The president’s turn to a domestic pocketbook issue comes after two weeks of intense focus on the killing of Osama bin Laden, terrorism more broadly and the multiple crises in the Middle East.

In his weekly radio and Internet address, the president said the administration would begin to hold annual auctions for oil and gas leases in Alaska’s National Petroleum Reserve, a 23-million-acre tract on the North Slope. The move comes after years of demands for the auctions by industry executives and Alaska’s two senators, Lisa Murkowski, a Republican, and Mark Begich, a Democrat.

The administration will also accelerate a review of the environmental impact of possible drilling off the southern and central Atlantic coast and will consider making some areas available for exploration. The move marks a change from current policy, which puts the entire Atlantic seaboard off limits to drilling until at least 2018.

The president also said he would extend leases already granted for drilling in the Gulf of Mexico and the Arctic Ocean off Alaska that had been frozen after last year’s BP spill. The extension will allow companies time to meet new safety and environmental standards without having to worry about their leases expiring.

The government will also provide incentives for oil companies to more quickly exploit leases they already hold. Tens of millions of acres onshore and offshore are under lease but have not been developed.
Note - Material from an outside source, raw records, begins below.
Lemma robust_ChargeParameterDiscoveryResType : safe shape decode_iso2_ChargeParameterDiscoveryResType (fun _ => shape).
Proof.
  apply (grammar_safe _ ids); [|by_elem|simpl; lia|by_copy].
  repeat apply Forall_cons_2; [..|apply Forall_nil_2]; safe_branches.
  all: first
    [ safe_mandatory_field ResponseCode_codec ResponseCode
    | safe_mandatory_field EVSEProcessing_codec EVSEProcessing
    | safe_optional_field SAScheduleListType.codec SAScheduleList
    | safe_optional_field SASchedulesType.codec SASchedules
    | safe_optional_field AC_EVSEChargeParameterType.codec AC_EVSEChargeParameter
    | safe_optional_field DC_EVSEChargeParameterType.codec DC_EVSEChargeParameter
    | safe_optional_field EVSEChargeParameterType.codec EVSEChargeParameter ].
Qed.

#[export] Program Instance codec : Codec iso2_ChargeParameterDiscoveryResType := {|
  encode := encode_iso2_ChargeParameterDiscoveryResType;
  decode := decode_iso2_ChargeParameterDiscoveryResType;
  Codec.valid := valid;
  Codec.shape := shape;
  Codec.agree := agree
|}.
Next Obligation.
  intros m Hm. apply (grammar_wire _ _ ids _ (progress m) _ _ _ _ _ _ (states_ChargeParameterDiscoveryResType m Hm)); [by_elem|exact I|simpl; lia..|by_copy].
Qed.
Next Obligation. apply robust_ChargeParameterDiscoveryResType. Qed.

Definition zeroed : iso2_ChargeParameterDiscoveryResType :=
  mk 0 0 (zero_opt SAScheduleListType.zeroed) (zero_opt SASchedulesType.zeroed) (zero_opt AC_EVSEChargeParameterType.zeroed) (zero_opt DC_EVSEChargeParameterType.zeroed) (zero_opt EVSEChargeParameterType.zeroed).

Lemma zeroed_ChargeParameterDiscoveryResType : is_shape codec zeroed.
Proof. change (shape zeroed). by_zeroed. Qed.

Lemma correct_ChargeParameterDiscoveryResType : codec_correct encode_iso2_ChargeParameterDiscoveryResType decode_iso2_ChargeParameterDiscoveryResType valid shape agree.
Proof. exact (codec_is_correct codec). Qed.
#[global] Hint Resolve zeroed_ChargeParameterDiscoveryResType : zeroed.
#[global] Hint Resolve correct_ChargeParameterDiscoveryResType : correct.

End ChargeParameterDiscoveryResType.

(** ** PowerDeliveryReqType *)

Module PowerDeliveryReqType.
The moves come after the House passed a series of bills that would force the administration to move much further and faster to open public lands and waters to oil and gas development. The administration had formally opposed the bills as written, but officials said Friday that the White House might accept some provisions in the bills, like extending the frozen leases in the gulf and in Alaska.

Responding to the shift by the administration, Brendan Buck, a spokesman for Speaker John A. Boehner, said, “The president just conceded what his party on Capitol Hill still denies: more American energy production will lower costs and create jobs. This reversal is striking, since his administration has consistently blocked American-made energy.”
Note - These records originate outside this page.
(* ===== verification/Iso2Dc.v ===== *)
(** The DC charging loop of ISO 15118-2: cable check, pre-charge, current demand and
    welding detection: src/lib/everest/cbv2g/lib/cbv2g/iso_2/iso2_msgDef{Datatypes,Encoder,Decoder}.c. *)

From stdpp Require Import base list numbers.
From Stdlib Require Import ZArith Lia Bool.
From S2P Require Import Prelude.
From S2P Require Import ExiErrors.
From S2P Require Import Bitstream.
From S2P Require Import Basetypes.
From S2P Require Import BasetypesEncoder.
From S2P Require Import BasetypesDecoder.
From S2P Require Import TypesDecoder.
From S2P Require Import Elements.
From S2P Require Import Codec.
From S2P Require Import Fields.
From S2P Require Import Arrays.
From S2P Require Import Lenient.
From S2P Require Import StructTactics.
From S2P Require Import MessageSizes.
From S2P Require Import Iso2Status.
From S2P Require Import Iso2Charge.

Local Open Scope Z_scope.
Local Open Scope c_scope.

(** ** CableCheckReqType *)

Module CableCheckReqType.

Record iso2_CableCheckReqType : Type := mk {
  DC_EVStatus : DC_EVStatusType.iso2_DC_EVStatusType
}.

#[export] Instance fields : Struct iso2_CableCheckReqType := fun r =>
  mk (DC_EVStatus r).

Definition init_iso2_CableCheckReqType (t : iso2_CableCheckReqType) : iso2_CableCheckReqType :=
  t.

Definition encode_iso2_CableCheckReqType_step (m : iso2_CableCheckReqType) (grammar_id : Z) : M exi_bitstream_t (ctl Z) :=
  match grammar_id with
  | 201 =>
    exi_basetypes_encoder_nbit_uint 1 0;;
    DC_EVStatusType.encode_iso2_DC_EVStatusType (DC_EVStatus m);;
    ret (Goto 3)
  | 3 =>
    exi_basetypes_encoder_nbit_uint 1 0;; ret Done
  | _ => fail EXI_ERROR__UNKNOWN_GRAMMAR_ID
  end.

Definition encode_iso2_CableCheckReqType (m : iso2_CableCheckReqType) : M exi_bitstream_t unit :=
  run 3 (encode_iso2_CableCheckReqType_step m) 201.

Definition decode_iso2_CableCheckReqType_step (grammar_id : Z) : M (exi_bitstream_t * iso2_CableCheckReqType) (ctl Z) :=
  match grammar_id with
  | 201 =>
    let! eventCode := event 1 in
    match eventCode with
    | 0 => at_field DC_EVStatus (put DC_EVStatus) DC_EVStatusType.decode_iso2_DC_EVStatusType;; ret (Goto 3)
    | _ => fail EXI_ERROR__UNKNOWN_EVENT_CODE
    end
  | 3 =>
    let! eventCode := event 1 in
    match eventCode with
    | 0 => ret Done
    | _ => fail EXI_ERROR__UNKNOWN_EVENT_CODE
    end
  | _ => fail EXI_ERROR__UNKNOWN_GRAMMAR_ID
  end.

Definition decode_iso2_CableCheckReqType : M (exi_bitstream_t * iso2_CableCheckReqType) unit :=
  assign init_iso2_CableCheckReqType;;
  run 3 decode_iso2_CableCheckReqType_step 201.

Definition valid (m : iso2_CableCheckReqType) : Prop :=
  is_valid DC_EVStatusType.codec (DC_EVStatus m).

Definition shape (t : iso2_CableCheckReqType) : Prop :=
  is_shape DC_EVStatusType.codec (DC_EVStatus t).

Definition agree (m t : iso2_CableCheckReqType) : Prop :=
  agrees DC_EVStatusType.codec (DC_EVStatus m) (DC_EVStatus t).

Definition ids : list Z := [201; 3].

(** The object while state number [s] of [ids] is next. *)
Definition progress (m : iso2_CableCheckReqType) (s : nat) (t : iso2_CableCheckReqType) : Prop :=
  field DC_EVStatusType.codec (DC_EVStatus m) (0 <? s)%nat (DC_EVStatus t).

Lemma states_CableCheckReqType m : valid m ->
  Forall (fun g => True -> state_ok (encode_iso2_CableCheckReqType_step m) decode_iso2_CableCheckReqType_step ids (fun _ => True) (progress m) (agree m) g) ids.
Proof.
  intros Hm. split_hyps Hm. repeat apply Forall_cons_2; [..|apply Forall_nil_2]; intros Hr.
  - mandatory DC_EVStatusType.codec DC_EVStatus (DC_EVStatus m) 1 0.
  - state_done 1 0.
Qed.

Lemma robust_CableCheckReqType : safe shape decode_iso2_CableCheckReqType (fun _ => shape).
Proof.
  apply (grammar_safe _ ids); [|by_elem|simpl; lia|by_copy].
  repeat apply Forall_cons_2; [..|apply Forall_nil_2]; safe_branches.
  all: first
    [ safe_mandatory_field DC_EVStatusType.codec DC_EVStatus ].
Qed.

#[export] Program Instance codec : Codec iso2_CableCheckReqType := {|
  encode := encode_iso2_CableCheckReqType;
  decode := decode_iso2_CableCheckReqType;
  Codec.valid := valid;
  Codec.shape := shape;
  Codec.agree := agree
|}.
Next Obligation.
  intros m Hm. apply (grammar_wire _ _ ids _ (progress m) _ _ _ _ _ _ (states_CableCheckReqType m Hm)); [by_elem|exact I|simpl; lia..|by_copy].
Qed.
Next Obligation. apply robust_CableCheckReqType. Qed.

Definition zeroed : iso2_CableCheckReqType :=
  mk DC_EVStatusType.zeroed.

Lemma zeroed_CableCheckReqType : is_shape codec zeroed.
Proof. change (shape zeroed). by_zeroed. Qed.

Lemma correct_CableCheckReqType : codec_correct encode_iso2_CableCheckReqType decode_iso2_CableCheckReqType valid shape agree.
Proof. exact (codec_is_correct codec). Qed.
#[global] Hint Resolve zeroed_CableCheckReqType : zeroed.
#[global] Hint Resolve correct_CableCheckReqType : correct.

End CableCheckReqType.

(** ** CableCheckResType *)

Module CableCheckResType.

Record iso2_CableCheckResType : Type := mk {
  ResponseCode : Z;
  DC_EVSEStatus : DC_EVSEStatusType.iso2_DC_EVSEStatusType;
  EVSEProcessing : Z
}.

#[export] Instance fields : Struct iso2_CableCheckResType := fun r =>
  mk (ResponseCode r) (DC_EVSEStatus r) (EVSEProcessing r).

Definition init_iso2_CableCheckResType (t : iso2_CableCheckResType) : iso2_CableCheckResType :=
  t.

Definition encode_iso2_CableCheckResType_step (m : iso2_CableCheckResType) (grammar_id : Z) : M exi_bitstream_t (ctl Z) :=
  match grammar_id with
  | 202 =>
    exi_basetypes_encoder_nbit_uint 1 0;;
    enc_simple (exi_basetypes_encoder_nbit_uint 5 (u32 (ResponseCode m)));;
    ret (Goto 203)
  | 203 =>
    exi_basetypes_encoder_nbit_uint 1 0;;
    DC_EVSEStatusType.encode_iso2_DC_EVSEStatusType (DC_EVSEStatus m);;
    ret (Goto 204)
  | 204 =>
    exi_basetypes_encoder_nbit_uint 1 0;;
    enc_simple (exi_basetypes_encoder_nbit_uint 2 (u32 (EVSEProcessing m)));;
    ret (Goto 3)
  | 3 =>
    exi_basetypes_encoder_nbit_uint 1 0;; ret Done
  | _ => fail EXI_ERROR__UNKNOWN_GRAMMAR_ID
  end.

Definition encode_iso2_CableCheckResType (m : iso2_CableCheckResType) : M exi_bitstream_t unit :=
  run 5 (encode_iso2_CableCheckResType_step m) 202.

Definition decode_iso2_CableCheckResType_202 : M (exi_bitstream_t * iso2_CableCheckResType) (ctl Z) :=
  let! eventCode := event 1 in
  match eventCode with
  | 0 => at_field ResponseCode (put ResponseCode) (dec_nbit 5 id);; ret (Goto 203)
  | _ => fail EXI_ERROR__UNKNOWN_EVENT_CODE
  end.

Definition decode_iso2_CableCheckResType_203 : M (exi_bitstream_t * iso2_CableCheckResType) (ctl Z) :=
  let! eventCode := event 1 in
  match eventCode with
  | 0 => at_field DC_EVSEStatus (put DC_EVSEStatus) DC_EVSEStatusType.decode_iso2_DC_EVSEStatusType;; ret (Goto 204)
  | _ => fail EXI_ERROR__UNKNOWN_EVENT_CODE
  end.

Definition decode_iso2_CableCheckResType_204 : M (exi_bitstream_t * iso2_CableCheckResType) (ctl Z) :=
  let! eventCode := event 1 in
  match eventCode with
  | 0 => at_field EVSEProcessing (put EVSEProcessing) (dec_nbit 2 id);; ret (Goto 3)
  | _ => fail EXI_ERROR__UNKNOWN_EVENT_CODE
  end.

Definition decode_iso2_CableCheckResType_3 : M (exi_bitstream_t * iso2_CableCheckResType) (ctl Z) :=
  let! eventCode := event 1 in
  match eventCode with
  | 0 => ret Done
  | _ => fail EXI_ERROR__UNKNOWN_EVENT_CODE
  end.

Definition decode_iso2_CableCheckResType_step (grammar_id : Z) : M (exi_bitstream_t * iso2_CableCheckResType) (ctl Z) :=
  match grammar_id with
  | 202 => decode_iso2_CableCheckResType_202
  | 203 => decode_iso2_CableCheckResType_203
  | 204 => decode_iso2_CableCheckResType_204
  | 3 => decode_iso2_CableCheckResType_3
  | _ => fail EXI_ERROR__UNKNOWN_GRAMMAR_ID
  end.

Definition decode_iso2_CableCheckResType : M (exi_bitstream_t * iso2_CableCheckResType) unit :=
  assign init_iso2_CableCheckResType;;
  run 5 decode_iso2_CableCheckResType_step 202.

Definition ResponseCode_codec : Codec Z := enum_codec 5 ltac:(lia).
Definition EVSEProcessing_codec : Codec Z := enum_codec 2 ltac:(lia).

Definition valid (m : iso2_CableCheckResType) : Prop :=
  is_valid ResponseCode_codec (ResponseCode m) /\
  is_valid DC_EVSEStatusType.codec (DC_EVSEStatus m) /\
  is_valid EVSEProcessing_codec (EVSEProcessing m).

Definition shape (t : iso2_CableCheckResType) : Prop :=
  is_shape ResponseCode_codec (ResponseCode t) /\
  is_shape DC_EVSEStatusType.codec (DC_EVSEStatus t) /\
  is_shape EVSEProcessing_codec (EVSEProcessing t).

Definition agree (m t : iso2_CableCheckResType) : Prop :=
  agrees ResponseCode_codec (ResponseCode m) (ResponseCode t) /\
  agrees DC_EVSEStatusType.codec (DC_EVSEStatus m) (DC_EVSEStatus t) /\
  agrees EVSEProcessing_codec (EVSEProcessing m) (EVSEProcessing t).

Definition ids : list Z := [202; 203; 204; 3].

(** The object while state number [s] of [ids] is next. *)
Definition progress (m : iso2_CableCheckResType) (s : nat) (t : iso2_CableCheckResType) : Prop :=
  field ResponseCode_codec (ResponseCode m) (0 <? s)%nat (ResponseCode t) /\
  field DC_EVSEStatusType.codec (DC_EVSEStatus m) (1 <? s)%nat (DC_EVSEStatus t) /\
  field EVSEProcessing_codec (EVSEProcessing m) (2 <? s)%nat (EVSEProcessing t).

Lemma states_CableCheckResType m : valid m ->
  Forall (fun g => True -> state_ok (encode_iso2_CableCheckResType_step m) decode_iso2_CableCheckResType_step ids (fun _ => True) (progress m) (agree m) g) ids.
Proof.
  intros Hm. split_hyps Hm. repeat apply Forall_cons_2; [..|apply Forall_nil_2]; intros Hr.
  - mandatory ResponseCode_codec ResponseCode (ResponseCode m) 1 0.
  - mandatory DC_EVSEStatusType.codec DC_EVSEStatus (DC_EVSEStatus m) 1 0.
  - mandatory EVSEProcessing_codec EVSEProcessing (EVSEProcessing m) 1 0.
  - state_done 1 0.
Qed.

Lemma robust_CableCheckResType : safe shape decode_iso2_CableCheckResType (fun _ => shape).
Proof.
  apply (grammar_safe _ ids); [|by_elem|simpl; lia|by_copy].
  repeat apply Forall_cons_2; [..|apply Forall_nil_2]; safe_branches.
  all: first
    [ safe_mandatory_field ResponseCode_codec ResponseCode
    | safe_mandatory_field DC_EVSEStatusType.codec DC_EVSEStatus
    | safe_mandatory_field EVSEProcessing_codec EVSEProcessing ].
Qed.

#[export] Program Instance codec : Codec iso2_CableCheckResType := {|
  encode := encode_iso2_CableCheckResType;
  decode := decode_iso2_CableCheckResType;
  Codec.valid := valid;
  Codec.shape := shape;
  Codec.agree := agree
|}.
Next Obligation.
  intros m Hm. apply (grammar_wire _ _ ids _ (progress m) _ _ _ _ _ _ (states_CableCheckResType m Hm)); [by_elem|exact I|simpl; lia..|by_copy].
Qed.
Next Obligation. apply robust_CableCheckResType. Qed.

Definition zeroed : iso2_CableCheckResType :=
  mk 0 DC_EVSEStatusType.zeroed 0.

Lemma zeroed_CableCheckResType : is_shape codec zeroed.
Proof. change (shape zeroed). by_zeroed. Qed.

Lemma correct_CableCheckResType : codec_correct encode_iso2_CableCheckResType decode_iso2_CableCheckResType valid shape agree.
Proof. exact (codec_is_correct codec). Qed.
#[global] Hint Resolve zeroed_CableCheckResType : zeroed.
#[global] Hint Resolve correct_CableCheckResType : correct.

End CableCheckResType.

(** ** PreChargeReqType *)

Module PreChargeReqType.

Record iso2_PreChargeReqType : Type := mk {
  DC_EVStatus : DC_EVStatusType.iso2_DC_EVStatusType;
  EVTargetVoltage : PhysicalValueType.iso2_PhysicalValueType;
  EVTargetCurrent : PhysicalValueType.iso2_PhysicalValueType
}.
Although Mr. Buck characterized the policy changes as “not terribly substantial,” he added that they should “pave the way for legislation, like the bills the House passed in the past two weeks, to reduce the damage from the restrictions he imposed in the past.”

The president, in his address, said he supported increased domestic oil and gas development, if it was done safely and responsibly. “Last year, America’s oil production reached its highest level since 2003,” he said. “But I believe that we should expand oil production in America, even as we increase safety and environmental standards.”
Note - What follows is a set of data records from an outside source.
Lemma states_X509IssuerSerialType m : valid m ->
  Forall (fun g => True -> state_ok (encode_iso2_X509IssuerSerialType_step m) decode_iso2_X509IssuerSerialType_step ids (fun _ => True) (progress m) (agree m) g) ids.
Proof.
  intros Hm. split_hyps Hm. repeat apply Forall_cons_2; [..|apply Forall_nil_2]; intros Hr.
  - mandatory X509IssuerName_codec X509IssuerName (X509IssuerName m) 1 0.
  - signed_mandatory_state X509SerialNumber (X509SerialNumber m) 1 0.
  - state_done 1 0.
Qed.

Lemma robust_X509IssuerSerialType : safe shape decode_iso2_X509IssuerSerialType (fun _ => shape).
Proof.
  apply (grammar_safe_input _ ids); [|by_elem|simpl; lia|by_copy].
  repeat apply Forall_cons_2; [..|apply Forall_nil_2].
  all: by_input ltac:(first [ safe_mandatory_field X509IssuerName_codec X509IssuerName | safe_mandatory_field signed_codec X509SerialNumber ]).
Qed.

#[export] Program Instance codec : Codec iso2_X509IssuerSerialType := {|
  encode := encode_iso2_X509IssuerSerialType;
  decode := decode_iso2_X509IssuerSerialType;
  Codec.valid := valid;
  Codec.shape := shape;
  Codec.agree := agree
|}.
Next Obligation.
  intros m Hm. apply (grammar_wire_input _ _ ids _ (progress m) _ _ _ _ _ _ (states_X509IssuerSerialType m Hm)); [by_elem|exact I|simpl; lia..|by_copy].
Qed.
Next Obligation. apply robust_X509IssuerSerialType. Qed.

Definition zeroed : iso2_X509IssuerSerialType :=
  mk (zero_chars 65) zero_signed.

Lemma zeroed_X509IssuerSerialType : is_shape codec zeroed.
Proof. change (shape zeroed). by_zeroed. Qed.

Lemma correct_X509IssuerSerialType : codec_correct encode_iso2_X509IssuerSerialType decode_iso2_X509IssuerSerialType valid shape agree.
Proof. exact (codec_is_correct codec). Qed.
#[global] Hint Resolve zeroed_X509IssuerSerialType : zeroed.
#[global] Hint Resolve correct_X509IssuerSerialType : correct.

End X509IssuerSerialType.

(** ** X509DataType *)

Module X509DataType.

Record iso2_X509DataType : Type := mk {
  X509IssuerSerial : opt_t X509IssuerSerialType.iso2_X509IssuerSerialType;
  X509SKI : opt_t bytes_t;
  X509SubjectName : opt_t chars_t;
  X509Certificate : opt_t bytes_t;
  X509CRL : opt_t bytes_t;
  ANY : opt_t bytes_t
}.

#[export] Instance fields : Struct iso2_X509DataType := fun r =>
  mk (X509IssuerSerial r) (X509SKI r) (X509SubjectName r) (X509Certificate r) (X509CRL r) (ANY r).

Definition init_iso2_X509DataType (t : iso2_X509DataType) : iso2_X509DataType :=
  let t := put X509IssuerSerial (unused (X509IssuerSerial t)) t in
  let t := put X509SKI (unused (X509SKI t)) t in
  let t := put X509SubjectName (unused (X509SubjectName t)) t in
  let t := put X509Certificate (unused (X509Certificate t)) t in
  let t := put X509CRL (unused (X509CRL t)) t in
  let t := put ANY (unused (ANY t)) t in
  t.

Definition encode_iso2_X509DataType_39 (m : iso2_X509DataType) : M exi_bitstream_t (ctl Z) :=
  if isUsed (X509IssuerSerial m) then
    exi_basetypes_encoder_nbit_uint 3 0;;
    X509IssuerSerialType.encode_iso2_X509IssuerSerialType (content (X509IssuerSerial m));;
    ret (Goto 3)
  else if isUsed (X509SKI m) then
    exi_basetypes_encoder_nbit_uint 3 1;;
    enc_bytes iso2_base64Binary_BYTES_SIZE (content (X509SKI m));;
    ret (Goto 3)
  else if isUsed (X509SubjectName m) then
    exi_basetypes_encoder_nbit_uint 3 2;;
    enc_string iso2_X509SubjectName_CHARACTER_SIZE (content (X509SubjectName m));;
    ret (Goto 3)
  else if isUsed (X509Certificate m) then
    exi_basetypes_encoder_nbit_uint 3 3;;
    enc_bytes iso2_base64Binary_BYTES_SIZE (content (X509Certificate m));;
    ret (Goto 3)
  else if isUsed (X509CRL m) then
    exi_basetypes_encoder_nbit_uint 3 4;;
    enc_bytes iso2_base64Binary_BYTES_SIZE (content (X509CRL m));;
    ret (Goto 3)
  else if isUsed (ANY m) then
    exi_basetypes_encoder_nbit_uint 3 5;;
    enc_bytes iso2_anyType_BYTES_SIZE (content (ANY m));;
    ret (Goto 3)
  else
    ret (Goto 39).

Definition encode_iso2_X509DataType_3 (m : iso2_X509DataType) : M exi_bitstream_t (ctl Z) :=
  exi_basetypes_encoder_nbit_uint 1 0;; ret Done.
The Alaskan petroleum reserve was set aside in the 1920s as a source of oil for the Navy. There have been fewer than a dozen lease sales there; the most recent one, in 2010, drew only modest industry interest. The government has lowered its estimate of recoverable oil under that vast tract, and the Obama administration is leaving large areas untouched because of their ecological and wildlife value.

Response from environmental advocates was relatively muted. Eric Myers, Alaska policy director for the National Audubon Society, said that conservationists were willing to see an increase in drilling in the Alaskan petroleum reserve as long as it did not threaten wildlife, waters or sensitive lands.

The more environmentally sensitive Arctic National Wildlife Refuge in Alaska will remain off-limits to oil and gas drillers, administration officials said Friday.

The president noted in his address that the Justice Department had formed a task force to look into potential market manipulation or excessive speculation in oil, and he repeated his call for a repeal of the $4 billion a year in tax incentives the oil industry receives.

“In the last few months, the biggest oil companies made about $4 billion in profits each week,” Mr. Obama said. “And yet, they get $4 billion in taxpayer subsidies each year. Four billion dollars at a time when Americans can barely fill up their tanks. Four billion dollars at a time when we’re trying to reduce our deficit.”

Next week, the Senate will take up a Democratic bill to remove a portion of those subsides, but it is not expected to become law because of united Republican opposition in both chambers of Congress.

Mr. Obama’s last four weekly addresses have been about oil prices, industry profits and alternative energy programs.